Disposition of Demurrer

 

            As the entirety of Cross-Defendant’s demurrer to the Cross-Complaint hinges on the terms of a contract which is not alleged in the pleadings and cannot be judicially noticed, Cross-Defendant’s Demurrer is OVERRULED in its entirety.   

 

CONCLUSION:

 

            Accordingly, Cross-Defendant’s Demurrer to the Cross-Complaint is OVERRULED.

 

            Moving Party to give notice.

 

IT IS SO ORDERED.

 

Dated: September 28, 2022                            ___________________________________

                                                                                    Theresa M. Traber

                                                                                    Judge of the Superior Court

 


            Any party may submit on the tentative ruling by contacting the courtroom via email at Smcdept47@lacourt.org by no later than 4:00 p.m. the day before the hearing.
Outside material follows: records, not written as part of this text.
(* ===== verification/PassthroughInstances.v ===== *)
(** * The passthrough mount of a concrete directory

    The theorems of [Passthrough] applied to a directory with a subdirectory. *)

From stdpp Require Import base list numbers option strings gmap.
From Stdlib Require Import ZArith Lia.
From S2P Require Import Prelude Slices FileVerifier FileHandleCache VerityFs VerityFsInstances Passthrough.

#[local] Existing Instances toy_path toy_conv handle_lru block_lru honest_os.

Definition dir_d : SourceEntry := mkSourceEntry "d" (Some FtDirectory).
Definition file_in_root : SourceEntry := mkSourceEntry "a" (Some FtRegularFile).
Definition file_in_d : SourceEntry := mkSourceEntry "b" (Some FtRegularFile).

#[local] Instance toy_source : SourceDir := {|
  source_exists := true;
  source_is_dir := true;
  mount_point_exists := true;
  source_opens := true;
  source_reopens := true;
  source_read_dir path :=
    if decide (path = "") then Some [Some dir_d; None; Some file_in_root]
    else if decide (path = "d") then Some [Some file_in_d]
    else None;
|}.

Definition toy_size (p : RelPath) : nat :=
  if decide (String.concat "/" p = "") then 30 else if decide (String.concat "/" p = "d") then 4 else 1.

Lemma toy_source_dirs p : source_dir p -> p = [] \/ p = ["d"].
Proof.
  induction 1 as [|p entries e c _ IH Hr He Hd (rel & Erel & ->)]; [by left|right].
  injection Erel as <-. destruct IH as [-> | ->].
  - injection Hr as <-. repeat (apply elem_of_cons in He as [He|He]; [simplify_eq; try done|]).
    by apply elem_of_nil in He.
  - injection Hr as <-. apply elem_of_cons in He as [He|He%elem_of_nil]; [by simplify_eq|done].
Qed.

Lemma toy_listed c e :
  listed c e ->
  (c, e) = (["d"], dir_d) \/ (c, e) = (["a"], file_in_root) \/ (c, e) = (["d"; "b"], file_in_d).
Proof.
  intros (p & entries & Hp & Hr & He & rel & Erel & ->). injection Erel as <-.
  apply toy_source_dirs in Hp as [-> | ->]; injection Hr as <-;
    repeat (apply elem_of_cons in He as [He|He]; [simplify_eq; auto|]); by apply elem_of_nil in He.
Qed.

Lemma concat_not_empty p : String.concat "/" (p ++ ["d"]) <> "".
Proof.
  destruct p as [|x [|y p]]; [done| |]; cbn [app String.concat];
    destruct x; cbn [String.append]; discriminate.
Qed.

Lemma toy_source_wf : source_wf toy_size.
Proof.
  constructor.
  - intros p. unfold toy_size. repeat case_decide; lia.
  - intros p entries Hr. unfold reads, relative_path_to_path in Hr. simpl in Hr. unfold toy_size at 2.
    repeat case_decide; simplify_eq; simpl; try lia.
    assert (toy_size (rp_join p ["d"]) <= 4) as Hd; [|simpl in *; lia].
    unfold toy_size, rp_join. simpl. repeat case_decide; try lia. exfalso. by eapply concat_not_empty.
  - intros c e e' Hl Hl'. apply toy_listed in Hl, Hl'. naive_solver.
  - intros e Hl. apply toy_listed in Hl. naive_solver.
Qed.

Lemma passthrough_preload_witness :
  exists r, passthrough_new 30 = Some r /\
  match r with
  | Ok v =>
      (forall c, is_Some (lookup_by_path v c) <-> exists e, listed c e /\ is_file e = true) /\
      (forall c f, lookup_by_path v c = Some f ->
        file_path f = c /\ lookup_by_ino v (file_ino f) = Some f) /\
      (forall c c' f f', lookup_by_path v c = Some f -> lookup_by_path v c' = Some f' ->
        file_ino f = file_ino f' -> c = c')
  | Err (ReadDirFailed p) => unread_dir p
  | Err (InvalidEntryName name) => bad_name name
  | _ => False
  end.
Proof.
  apply (passthrough_preload_correct toy_size 30 toy_source_wf); [|done|done].
  vm_compute. lia.
Defined.

Definition toy_verifier : PassthroughVerifier :=
  match passthrough_new 30 with Some (Ok v) => v | _ => mkPassthroughVerifier ∅ ∅ end.

(** The files of the directory, numbered after the root and the directory. *)
Example toy_verifier_files :
  pf_path <$> lookup_by_ino toy_verifier 3 = Some ["a"] /\
  pf_path <$> lookup_by_ino toy_verifier 4 = Some ["d"; "b"].
Proof. by vm_compute. Qed.

Lemma passthrough_root_unusable_witness :
  fs_getattr toy_verifier ROOT_INO fs_new = Some (Err ENOENT, fs_new) /\
  (forall name, fs_lookup toy_verifier ROOT_INO name fs_new = Some (Err ENOENT, fs_new)) /\
  (forall capacity offset,
    fs_readdir toy_verifier capacity ROOT_INO offset fs_new = Some (Err ENOENT, fs_new)) /\
  (forall i f md, lookup_by_ino toy_verifier i = Some f ->
    os_symlink_metadata (calls fs_new) (to_logical_path (file_path f)) = Ok md ->
    md_is_file md = true -> md_len md <> 0%Z ->
    exists s', fs_getattr toy_verifier i fs_new = Some (Err EIO, s')).
Proof.
  apply (passthrough_root_unusable toy_size 30 toy_verifier toy_source_wf).
  - vm_compute. lia.
  - done.
  - vm_compute. reflexivity.
Defined.
(* ===== verification/_CoqProject ===== *)
-Q . S2P
Prelude.v
Circ.v
Lock.v
Ringbuf.v
Store.v
Hashtable.v
Xbuf.v
XbufRpc.v
XbufLive.v
Queue.v
FileIo.v
Fs.v
Pci.v
Pgtables.v
Trampoline.v
Boot.v
BootParams.v
Cons.v
Resources.v
Ctrl.v
Lcall.v
Messages.v
Enclave.v
Device.v
Text.v
System.v
Proc.v
LinkedList.v
Hlist.v
Teardown.v
Main.v
Irq.v
Petlib.v
Tools.v
Lifecycle.v
Commands.v
Options.v
Ezxml.v
EzxmlLinks.v
EzxmlText.v
EzxmlParse.v
EzxmlTree.v
EzxmlSafe.v
Image.v
Create.v
Keys.v
Nosc.v
VmTools.v
Xpmem.v
Gemini.v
All interested parties must be copied on the email. It should be noted that if you submit on a tentative ruling the court will still conduct a hearing if any party appears. By submitting on the tentative you have, in essence, waived your right to be present at the hearing, and you should be aware that the court may not adopt the tentative, and may issue an order which modifies the tentative ruling in whole or in part.